*** Opening of Extracted material ***

Fixpoint check_loop (is_write_shutdowned is_flush_timer_expired : nat -> bool) (l : list nat) : MP (list nat) :=
  match l with
  | [] => mret []
  | so :: l' =>
      if is_write_shutdowned so then check_loop is_write_shutdowned is_flush_timer_expired l'
      else if is_flush_timer_expired so then
        ask (C_shutdown so E_SOCKET_SEND_IO_BLOCK_EXPIRED);; check_loop is_write_shutdowned is_flush_timer_expired l'
      else rest ← check_loop is_write_shutdowned is_flush_timer_expired l'; mret (so :: rest)
  end.
Definition _check_async_write_sockets (is_write_shutdowned is_flush_timer_expired : nat -> bool) (now : Z) : MP unit :=
  w ← get;
  if now <? u64 (m_last_socket_async_send_check_timer w + 1000 * 10) then mret tt
  else l ← check_loop is_write_shutdowned is_flush_timer_expired (m_async_write_sockets w); modify (set_write_sockets l).

Definition start : MP Z :=
  w ← get;
  assertM (bool_decide (m_state w = S_IDLE));;
  modify (set_state S_RUN);;
  modify (set_tickers true (0 <? PEER_TICKER_FREQ));;
  ask (C_ticker true);;
  when (0 <? PEER_TICKER_FREQ) (ask (C_peer_ticker true));;
  mret OK.

Definition exit_peer (peer : nat) : MP unit :=
  w ← get;
  match peer_so w !! peer with
  | None => fail AssertFailed
  | Some so => ask (C_unlisten peer);; ask (C_close so E_PEER_PROXY_EXIT);; detach_socket peer;; ask (C_close_event peer so)
  end.
Definition _deinit : MP unit :=
  w ← get;
  assertM (bool_decide (m_state w = S_EXIT));;
  assertM (m_ticker_fn w);;
  _execute_ops;;
  w ← get;
  iterM exit_peer (m_peers w);;
  modify (set_peers []);;
  w ← get;
  assertM (bool_decide (m_ops w = []));;
  when (m_ticker_fn w) (ask (C_ticker false));;
  when (m_peer_ticker_fn w) (ask (C_peer_ticker false));;
  modify (set_tickers false false).
(** [stop] up to the end of the lock; [true] when [_deinit] is to follow. *)
Definition stop_begin : MP bool :=
  w ← get; if decide (m_state w = S_EXIT) then mret false else modify (set_state S_EXIT);; mret true.
Definition stop : MP unit := b ← stop_begin; when b _deinit.

Definition _peer_ticker (now : Z) : MP unit :=
  w ← get; when (bool_decide (m_state w = S_RUN)) (iterM (fun p => ask (C_tick p now)) (m_peers w)).
Definition update (is_write_shutdowned is_flush_timer_expired : nat -> bool) (now : Z) : MP unit :=
  w ← get;
  when (bool_decide (m_state w = S_RUN)) (_execute_ops;; _check_async_write_sockets is_write_shutdowned is_flush_timer_expired now).

Definition add_peer (peer so : nat) (schedule_if_add_ok : option nat) : MP Z :=
  w ← get;
  if decide (m_state w <> S_RUN) then mret E_PEER_PROXY_INVALID_STATE
  else
    attach_socket peer so;;
    _add_peer peer;;
    iterM (fun t => ask (C_task peer t)) (option_list schedule_if_add_ok);;
    mret OK.
Definition remove_peer (peer : nat) : MP Z :=
  w ← get;
  if decide (m_state w <> S_RUN) then mret E_PEER_PROXY_INVALID_STATE
  else detach_socket peer;; _remove_peer peer;; mret OK.

Definition on_event (id : event_id) (peer so : nat) (info : Z) : MP unit :=
  w ← get;
  if decide (m_state w <> S_RUN) then ask (C_close so 0);; ask (C_unlisten peer)
  else match id with
  | E_CLOSE => _plan_op (mk_peer_op OP_PEER_REMOVE peer so)
  | E_WR_BLOCK =>
      assertM (is_data_socket so);; assertM (is_nonblocking so);;
      _plan_op (mk_peer_op OP_ASYNC_WRITE_BEGIN peer so)
  | E_WR_UNBLOCK =>
      assertM (is_data_socket so);; assertM (is_nonblocking so);; assertM (info =? 0);;
      _plan_op (mk_peer_op OP_ASYNC_WRITE_END peer so)
  | _ => fail Thrown
  end.

(** The calls of the owner, the events of the peers and the ticks. *)
Inductive act : Type :=
| A_start | A_stop
| A_add (peer so : nat) (task : option nat) | A_remove (peer : nat)
| A_event (id : event_id) (peer so : nat) (info : Z)
| A_update (shut expired : nat -> bool) (now : Z) | A_tick (now : Z).
Definition do_act (a : act) : MP unit :=
  match a with
  | A_start => start;; mret tt
  | A_stop => stop
  | A_add p so t => add_peer p so t;; mret tt
  | A_remove p => remove_peer p;; mret tt
  | A_event id p so info => on_event id p so info
  | A_update shut expired now => update shut expired now
  | A_tick now => _peer_ticker now
  end.
End peer_proxy.
End peer_proxy.
Import peer_proxy.

(** ** The invariant *)
Definition removes (ops : list peer_op) : list nat := op_peer <$> filter (fun o => code o = OP_PEER_REMOVE) ops.
(** The peers attached are the peers of the list; a removal is planned once, for one of them. *)
Definition peers_ok (w : proxy) : Prop :=
  NoDup (m_peers w) /\ (forall p, is_Some (peer_so w !! p) <-> p ∈ m_peers w) /\
  NoDup (removes (m_ops w)) /\ (forall p, p ∈ removes (m_ops w) -> p ∈ m_peers w) /\
  Forall (fun o => code o <> OP_NONE /\ code o <> OP_PEER_ADD) (m_ops w) /\
  NoDup (m_async_write_sockets w).
Definition proxy_inv (w : proxy) : Prop :=
  peers_ok w /\ (m_state w = S_RUN -> m_ticker_fn w = true) /\
  (m_state w <> S_RUN -> m_peers w = [] /\ m_ops w = []).

(** What the owner may ask when, and what the peers may tell. *)
Definition legal (is_data_socket is_nonblocking : nat -> bool) (w : proxy) (a : act) : Prop :=
  match a with
  | A_start => m_state w = S_IDLE
  | A_stop => m_state w <> S_IDLE
  | A_add p so t => m_state w = S_RUN -> p ∉ m_peers w
  | A_remove p => m_state w = S_RUN -> p ∈ m_peers w /\ p ∉ removes (m_ops w)
  | A_event id p so info => m_state w = S_RUN ->
      match id with
      | E_CLOSE => p ∈ m_peers w /\ p ∉ removes (m_ops w)
      | E_WR_BLOCK => is_data_socket so && is_nonblocking so = true
      | E_WR_UNBLOCK => is_data_socket so && is_nonblocking so && (info =? 0) = true
      | _ => False
      end
  | A_update _ _ _ | A_tick _ => True
  end.

Lemma filter_keeps (P : nat -> Prop) `{!forall x, Decision (P x)} (l : list nat) : (forall x, x ∈ l -> P x) -> filter P l = l.
Proof. induction l as [|x l IH]; intros Hl; [done|]. rewrite filter_cons_True by (apply Hl; set_solver). rewrite IH; [done|]. intros y Hy. apply Hl. set_solver. Qed.
Lemma erase_filter x l : NoDup l -> erase x l = filter (fun y => y <> x) l.
Proof.
  induction 1 as [|y l Hy Hl IH]; [done|]. cbn [erase]. rewrite filter_cons. destruct (decide (y = x)) as [->|E].
  - rewrite decide_False by (intros H1; done). symmetry. apply filter_keeps. intros z Hz ->. done.
  - rewrite decide_True by done. by rewrite IH.
Qed.
Lemma erase_nodup x l : NoDup l -> NoDup (erase x l).
Proof. intros Hl. rewrite erase_filter by done. by apply NoDup_filter. Qed.
Lemma elem_of_erase x y l : NoDup l -> y ∈ erase x l <-> y ∈ l /\ y <> x.
Proof. intros Hl. rewrite erase_filter by done. rewrite list_elem_of_filter. tauto. Qed.

(** The members that working off operations leaves alone. *)
Definition same_run (w w' : proxy) : Prop :=
  m_state w' = m_state w /\ m_ticker_fn w' = m_ticker_fn w /\ m_peer_ticker_fn w' = m_peer_ticker_fn w /\
  m_last_socket_async_send_check_timer w' = m_last_socket_async_send_check_timer w.
Lemma same_run_trans a b c : same_run a b -> same_run b c -> same_run a c.
Proof. intros (E1 & E2 & E3 & E4) (F1 & F2 & F3 & F4). unfold same_run. by rewrite F1, F2, F3, F4. Qed.

(** Projections of updated states. *)
Ltac proxy_cbn := cbn [m_state m_ops m_peers m_async_write_sockets m_last_socket_async_send_check_timer m_ticker_fn m_peer_ticker_fn peer_so asked
  set_state set_ops set_peers set_write_sockets set_tickers set_peer_so log_asked].
Lemma removes_cons op ops : removes (op :: ops) = removes [op] ++ removes ops.
Proof. unfold removes. rewrite !filter_cons. by destruct (decide _). Qed.
Lemma removes_remove op : code op = OP_PEER_REMOVE -> removes [op] = [op_peer op].
Proof. intros E. unfold removes. by rewrite filter_cons, decide_True. Qed.
Lemma removes_other op : code op <> OP_PEER_REMOVE -> removes [op] = [].
Proof. intros E. unfold removes. by rewrite filter_cons, decide_False. Qed.

Lemma execute_op_spec op ops w : peers_ok w -> m_ops w = op :: ops ->
  wp (execute_op op) (set_ops ops w) (fun w' _ => peers_ok w' /\ m_ops w' = ops /\ same_run w w' /\
    m_peers w' = filter (fun p => p ∉ removes [op]) (m_peers w) /\ (forall p, p ∈ m_peers w' -> peer_so w' !! p = peer_so w !! p)).
Proof.
  intros (Hn & Hs & Hr & Hin & Hf & Ha) Eo. rewrite Eo in *. apply Forall_cons in Hf as [[Hc1 Hc2] Hf]. rewrite removes_cons in Hr, Hin. apply NoDup_app in Hr as (_ & Hp & Hr).
  unfold execute_op, _remove_peer, detach_socket, ask, get. destruct (code op) eqn:Ec; try done.
  - rewrite removes_remove in * by done. assert (Hpm : op_peer op ∈ m_peers w) by (apply Hin; set_solver).
    wp_simpl. proxy_cbn. split; [by apply bool_decide_eq_true|].
    assert (Hm : forall p, p ∈ erase (op_peer op) (m_peers w) <-> p ∈ m_peers w /\ p <> op_peer op) by (intros p; by apply elem_of_erase).
    split; [|split; [done|split; [done|split]]].
    + split; [by apply erase_nodup|]. split; [|split; [done|split; [|done]]]; proxy_cbn.
      * intros p. rewrite Hm. destruct (decide (p = op_peer op)) as [->|E]; [rewrite lookup_delete_eq; split; [by intros [? ?] | tauto]|]. rewrite lookup_delete_ne by done. rewrite Hs. tauto.
      * intros p Hp'. apply Hm. split; [apply Hin; set_solver | intros ->; by apply (Hp (op_peer op)); [set_solver|]].
    + rewrite erase_filter by done. apply list_filter_iff. intros p. set_solver.
    + intros p Hp'. apply Hm in Hp' as [_ E]. by rewrite lookup_delete_ne.
  - rewrite removes_other in * by congruence. wp_simpl. proxy_cbn. rewrite (filter_keeps _ (m_peers w)) by (intros; apply not_elem_of_nil).
    destruct (decide _) as [Hd|Hd]; wp_simpl; (split; [|done]); (split; [done|]); (split; [done|]); (split; [done|]); (split; [done|]); (split; [done|]); proxy_cbn; [done|].
    apply NoDup_app. split; [done|]. split; [set_solver | apply NoDup_singleton].
  - rewrite removes_other in * by congruence. wp_simpl. proxy_cbn. rewrite (filter_keeps _ (m_peers w)) by (intros; apply not_elem_of_nil).
    split; [|done]. do 5 (split; [done|]). by apply erase_nodup.
Qed.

*** Close of Extracted material ***

* _Work to be completed_: From the first line of the data above through the line containing "modify (set_state S_RUN);;", repeat each line exactly, and add nothing.

* _Solution to the problem_:
Fixpoint check_loop (is_write_shutdowned is_flush_timer_expired : nat -> bool) (l : list nat) : MP (list nat) :=
  match l with
  | [] => mret []
  | so :: l' =>
      if is_write_shutdowned so then check_loop is_write_shutdowned is_flush_timer_expired l'
      else if is_flush_timer_expired so then
        ask (C_shutdown so E_SOCKET_SEND_IO_BLOCK_EXPIRED);; check_loop is_write_shutdowned is_flush_timer_expired l'
      else rest ← check_loop is_write_shutdowned is_flush_timer_expired l'; mret (so :: rest)
  end.
Definition _check_async_write_sockets (is_write_shutdowned is_flush_timer_expired : nat -> bool) (now : Z) : MP unit :=
  w ← get;
  if now <? u64 (m_last_socket_async_send_check_timer w + 1000 * 10) then mret tt
  else l ← check_loop is_write_shutdowned is_flush_timer_expired (m_async_write_sockets w); modify (set_write_sockets l).

Definition start : MP Z :=
  w ← get;
  assertM (bool_decide (m_state w = S_IDLE));;
  modify (set_state S_RUN);;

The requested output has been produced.